WSU Press: 2018
It’s December 1970, and surprise witness Horace “Red” Parker is mumbling his way through his testimony. The prosecutor has to keep telling the self-made activist infiltrator to speak up. The defense attorney keeps objecting to Parker’s constant inferrals of what the defendants must have been thinking as they organized the anti-Vietnam War protest they’re on trial for. Which, as Kit Bakke points out, is ironic, because “that’s what defines the crime of conspiracy—people assuming they know what other people are thinking.”
But the trial of the Seattle 7 never really was about conspiracy. As defendant Chip Marshall said, “The judicial system has to be aware that justice and obedience are not the same thing.” And what the group of activists had done was essentially civil disobedience, protesting an increasingly unpopular war. Seattle in 1970 did not welcome disobedience.
Bakke’s recounting of the trial of the Seattle 7 is fascinating and eminently readable, and thoroughly fills a gap in the history of anti-war activism. Bakke does a fine job of sketching characters and the milieu of anti-war activism in the late ’60s and early ’70s.

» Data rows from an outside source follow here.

(** One round of [pollOnce]'s loop on a fetched page: the store, and the entries it passes to
    [onApplied], if it does. *)
Definition pollOnce_page (page : list VerifiedUserRevocation) (hasMore : bool) (verifiedAt : Z)
    (sql : apply_result) (s : UserRevocationStore)
    : UserRevocationStore * option (list VerifiedUserRevocation) :=
  if bool_decide (page = []) && hasMore then (s, None)
  else
    match ApplyPage page verifiedAt sql s with
    | (Ok _, s) => (s, if bool_decide (page = []) then None else Some page)
    | (Err e, s) =>
        (s, match e, last page with
            | ErrStorePoisoned, Some l => if Checkpoint s =? Seq l then Some page else None
            | _, _ => None
            end)
    end.

Record node_state := {
  store : UserRevocationStore;
  registry : sessionAuthRegistry;
  (** pages applied, whose callback has not run yet *)
  inflight : list (list VerifiedUserRevocation)
}.

(** The lookup the registry is made with. *)
Definition lookup (s : UserRevocationStore) (now : Z) : lookup_revoked :=
  fun tok acct iat => IsRevoked s now tok acct iat.

(** What happens on a node; [Auth_other] is any removal. *)
Inductive auth_event :=
| Auth_poll (page : list VerifiedUserRevocation) (hasMore : bool) (verifiedAt : Z) (sql : apply_result)
| Auth_applied
| Auth_register (key : sessionAuthKey) (rec : sessionAuthRecord) (f : nat) (requireNewer : bool)
| Auth_bind (key : sessionAuthKey) (attachment : string)
| Auth_replace (key : sessionAuthKey) (next : sessionAuthRecord) (liveOwner : string)
| Auth_close (key : sessionAuthKey) (reason : string)
| Auth_remove (key : sessionAuthKey)
| Auth_removeIfAttachment (key : sessionAuthKey) (attachment : string)
| Auth_closeAttachment (key : sessionAuthKey) (attachment : string)
| Auth_removeSpawn (spawnID : string)
| Auth_removeSession (spawnID sessionID : string)
| Auth_clear
| Auth_expire (key : sessionAuthKey) (expected : nat)
| Auth_restart.

Definition on_registry (f : sessionAuthRegistry -> sessionAuthRegistry) (n : node_state) : node_state :=
  {| store := store n; registry := f (registry n); inflight := inflight n |}.

Definition auth_step (ev : auth_event) (now : Z) (n : node_state) : node_state :=
  let lk := lookup (store n) now in
  match ev with
  | Auth_poll page hasMore verifiedAt sql =>
      let '(s, handed) := pollOnce_page page hasMore verifiedAt sql (store n) in
      {| store := s; registry := registry n;
         inflight := inflight n ++ match handed with Some b => [b] | None => [] end |}
  | Auth_applied =>
      match inflight n with
      | b :: bs => {| store := store n; registry := revoke b (registry n); inflight := bs |}
      | [] => n
      end
  | Auth_register key rec f requireNewer =>
      on_registry (fun r => fst (registerRecord lk key rec f requireNewer r)) n
  | Auth_bind key a => on_registry (fun r => fst (bindAttachment lk now key a r)) n
  | Auth_replace key next owner => on_registry (fun r => fst (replace lk now key next owner r)) n
  | Auth_close key reason => on_registry (close key reason) n
  | Auth_remove key => on_registry (remove key) n
  | Auth_removeIfAttachment key a => on_registry (fun r => fst (removeIfAttachment key a r)) n
  | Auth_closeAttachment key a => on_registry (fun r => fst (closeAttachment key a r)) n
  | Auth_removeSpawn spawnID => on_registry (removeSpawn spawnID) n
  | Auth_removeSession spawnID sessionID => on_registry (removeSession spawnID sessionID) n
  | Auth_clear => on_registry clear n
  | Auth_expire key expected => on_registry (expire key expected) n
  | Auth_restart =>
      {| store := OpenUserRevocationStore now (db (store n));
         registry := newSessionAuthRegistry; inflight := [] |}
  end.

(** A page is applied after it was verified. *)
Definition auth_in_time (now : Z) (ev : auth_event) : Prop :=
  match ev with Auth_poll _ _ verifiedAt _ => verifiedAt <= now | _ => True end.

(** The start of a node whose file holds [d], and its runs. *)
Inductive node_runs (t0 : Z) (d : revocation_tables) : Z -> node_state -> Prop :=
| node_starts :
    node_runs t0 d t0 {| store := OpenUserRevocationStore t0 d;
                         registry := newSessionAuthRegistry; inflight := [] |}
| node_steps t now n ev : node_runs t0 d t n -> t <= now -> auth_in_time now ev ->
    node_runs t0 d now (auth_step ev now n).

(** ** The registry's laws *)

(** The timers armed are those of the live records, at their expiry, and identities are fresh. *)
Definition timers_ok (r : sessionAuthRegistry) : Prop :=
  (forall n key at_, timers r !! n = Some (key, at_) ->
     exists c, records r !! key = Some c /\ live c = n /\ at_ = expiresAt (record c)) /\
  (forall key c, records r !! key = Some c ->
     timers r !! live c = Some (key, expiresAt (record c)) /\ (live c < next_live r)%nat).

(** Removing records, with their timers. *)
Definition shrinks (r r' : sessionAuthRegistry) : Prop :=
  (forall key c, records r' !! key = Some c -> records r !! key = Some c) /\
  (timers_ok r -> timers_ok r').

Lemma shrinks_refl r : shrinks r r.
Proof. by split. Qed.
Lemma shrinks_trans r1 r2 r3 : shrinks r1 r2 -> shrinks r2 r3 -> shrinks r1 r3.
Proof. intros [H1 H2] [H3 H4]. split; auto. Qed.

Lemma timers_live_inj r k1 k2 c1 c2 :
  timers_ok r -> records r !! k1 = Some c1 -> records r !! k2 = Some c2 -> live c1 = live c2 -> k1 = k2.
Proof.
  intros [_ H] [H1 _]%H [H2 _]%H Heq. rewrite Heq in H1. rewrite H1 in H2. by simplify_eq.
Qed.

(** Deleting a record with the timer of its identity. *)
Lemma delete_record_timers key c r :
  records r !! key = Some c -> timers_ok r ->
  timers_ok (r <| records ::= delete key |> <| timers ::= delete (live c) |>).
Proof.
  intros Hc Hok. pose proof Hok as [Ht Hr]. split; cbn.
  - intros n k at_ [Hne Hn]%lookup_delete_Some. destruct (Ht _ _ _ Hn) as (c' & Hc' & Hl & ->).
    exists c'. split; [|done]. rewrite lookup_delete_ne; [done|]. intros <-. by simplify_eq.
  - intros k c' [Hne Hk]%lookup_delete_Some. destruct (Hr _ _ Hk) as [Hn Hlt]. split; [|done].
    rewrite lookup_delete_ne; [done|]. intros Heq. apply Hne. by eapply timers_live_inj.
Qed.

Lemma removeLocked_shrinks key r : shrinks r (fst (removeLocked key r)).
Proof.
  unfold removeLocked. destruct (records r !! key) as [c|] eqn:Hc; [|apply shrinks_refl]. split; cbn.
  - by intros k c' [_ Hk]%lookup_delete_Some.
  - intros Hok. by apply (delete_record_timers key c r).
Qed.

Lemma removeLocked_gone key r : records (fst (removeLocked key r)) !! key = None.
Proof.
  unfold removeLocked. destruct (records r !! key) as [c|] eqn:Hc; [|done]. cbn. apply lookup_delete_eq.
Qed.

Lemma call_close_shrinks f reason r : shrinks r (call_close f reason r).
Proof. destruct f; by split. Qed.

Lemma close_shrinks key reason r : shrinks r (close key reason r).
Proof.
  unfold close. pose proof (removeLocked_shrinks key r) as H. destruct (removeLocked key r) as [r' f].
  eapply shrinks_trans; [exact H|apply call_close_shrinks].
Qed.

Lemma remove_where_shrinks p r : shrinks r (remove_where p r).
Proof.
  unfold remove_where. generalize (filter (fun k => p k = true) (map fst (map_to_list (records r)))) as l.
  intros l. induction l as [|k l IH]; [apply shrinks_refl|]. cbn [foldr].
  eapply shrinks_trans; [exact IH|apply removeLocked_shrinks].
Qed.

(** A new record: over a free key, or over a record whose timer is stopped. *)
Lemma install_timers key rec f r :
  timers_ok r -> timers_ok (install key rec f
    (match records r !! key with Some old => stop_timer (live old) r | None => r end)).
Proof.
  intros Hok. pose proof Hok as [Ht Hr].
  set (r0 := match records r !! key with Some old => _ | None => _ end).
  assert (records r0 = records r /\ next_live r0 = next_live r /\
    (forall n k at_, timers r0 !! n = Some (k, at_) -> timers r !! n = Some (k, at_) /\ k <> key) /\
    (forall k c, k <> key -> records r !! k = Some c -> timers r0 !! live c = Some (k, expiresAt (record c))))
    as (Hrec & Hn & Hsub & Hkeep).
  { subst r0. destruct (records r !! key) as [old|] eqn:Ho; cbn; (split; [done|]; split; [done|]; split).
    - intros n k at_ [Hne Hn]%lookup_delete_Some. split; [done|]. intros ->.
      destruct (Ht _ _ _ Hn) as (c & Hc & ? & _). by simplify_eq.
    - intros k c Hne Hk. rewrite lookup_delete_ne; [by apply Hr|].
      intros Heq. apply Hne. by eapply timers_live_inj.
    - intros n k at_ Hn. split; [done|]. intros ->. destruct (Ht _ _ _ Hn) as (c & Hc & _). by simplify_eq.
    - intros k c _ Hk. by apply Hr. }
  unfold install, timers_ok. cbn. rewrite Hrec, Hn. split.
  - intros n k at_ [[<- [= <- <-]]|[Hne Hn']]%lookup_insert_Some.
    + eexists. rewrite lookup_insert_eq. by split.
    + destruct (Hsub _ _ _ Hn') as [Hin Hk]. destruct (Ht _ _ _ Hin) as (c & Hc & ? & ?).
      exists c. by rewrite lookup_insert_ne.
  - intros k c [[<- <-]|[Hne Hk]]%lookup_insert_Some; cbn.
    + rewrite lookup_insert_eq. split; [done|lia].
    + destruct (Hr _ _ Hk) as [_ Hlt]. split; [|lia]. rewrite lookup_insert_ne by lia. by apply Hkeep.
Qed.

Lemma install_records key rec f r k c :
  records (install key rec f (match records r !! key with Some old => stop_timer (live old) r | None => r end)) !! k
    = Some c ->
  (k = key /\ record c = rec) \/ records r !! k = Some c.
Proof.
  unfold install. cbn. intros [[<- <-]|[_ Hk]]%lookup_insert_Some; [by left|right].
  by destruct (records r !! key).
Qed.

(** [revoke] removes exactly the records its batch matches. *)
Lemma lookup_revoke batch r key :
  records (revoke batch r) !! key =
    match records r !! key with
    | Some c => if batch_matches batch (record c) then None else Some c
    | None => None
    end.
Proof.
  unfold revoke. cbn. destruct (records r !! key) as [c|] eqn:Hk.
  - destruct (batch_matches batch (record c)) eqn:Hb.
    + apply map_lookup_filter_None. right. intros c' Hc'. simplify_eq. cbn. by intros [].
    + apply map_lookup_filter_Some. split; [done|]. cbn. by rewrite Hb.
  - apply map_lookup_filter_None. by left.
Qed.

Lemma foldr_delete_lookup (l : list nat) (t : gmap nat (sessionAuthKey * Z)) n :
  foldr delete t l !! n = if decide (n ∈ l) then None else t !! n.
Proof.
  induction l as [|x l IH]; cbn; [done|]. destruct (decide (x = n)) as [<-|Hne].
  - rewrite lookup_delete_eq, decide_True; [done|]. left.
  - rewrite lookup_delete_ne, IH by done. repeat case_decide; try done; set_solver.
Qed.

Definition hits (batch : list VerifiedUserRevocation) (r : sessionAuthRegistry)
    : gmap sessionAuthKey liveSessionAuth :=
  filter (fun kv => batch_matches batch (record kv.2) = true) (records r).

Lemma hit_ids batch r n :
  n ∈ map (fun kv : sessionAuthKey * liveSessionAuth => live kv.2) (map_to_list (hits batch r)) <->
  exists k c, records r !! k = Some c /\ live c = n /\ batch_matches batch (record c) = true.
Proof.
  rewrite list_elem_of_fmap. split.
  - intros ([k c] & -> & Hin). apply elem_of_map_to_list, map_lookup_filter_Some in Hin as [Hk Hb].
    by exists k, c.
  - intros (k & c & Hk & <- & Hb). exists (k, c). split; [done|].
    apply elem_of_map_to_list, map_lookup_filter_Some. by split.
Qed.

Lemma revoke_timers batch r n :
  timers (revoke batch r) !! n =
    if decide (n ∈ map (fun kv : sessionAuthKey * liveSessionAuth => live kv.2)
                     (map_to_list (hits batch r)))
    then None else timers r !! n.
Proof. apply foldr_delete_lookup. Qed.

Lemma revoke_shrinks batch r : shrinks r (revoke batch r).
Proof.
  split.
  - intros key c. rewrite lookup_revoke. destruct (records r !! key); [|done]. by case_match.
  - intros Hok. pose proof Hok as [Ht Hr]. split.
    + intros n k at_.
      rewrite revoke_timers. case_decide as Hd; [done|]. intros Hn.
      destruct (Ht _ _ _ Hn) as (c & Hc & Hl & Hat). exists c. split; [|done].
      rewrite lookup_revoke, Hc.
      destruct (batch_matches batch (record c)) eqn:Hb; [|done]. destruct Hd. apply hit_ids. by exists k, c.
    + intros k c. rewrite lookup_revoke. destruct (records r !! k) as [c'|] eqn:Hc; [|done].
      destruct (batch_matches batch (record c')) eqn:Hb; [done|]. intros [= <-].
      destruct (Hr _ _ Hc) as [Hn Hlt]. split; [|done].
      rewrite revoke_timers, decide_False; [done|]. intros Hin.
      apply hit_ids in Hin as (k' & c2 & Hk' & Hl & Hb').
      assert (k' = k) as -> by (by eapply timers_live_inj). simplify_eq; congruence.
Qed.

The Seattle 7 were ultimately acquitted of conspiracy (though they were thrown in jail for a few months for contempt of court for their theatrical courtroom antics) and several of the defendants continued to be social activists. A surprise cultural bonus is discovering that defendant Jeff Dowd was the model for The Dude, the main character in the Coen brothers’ film The Big Lebowski.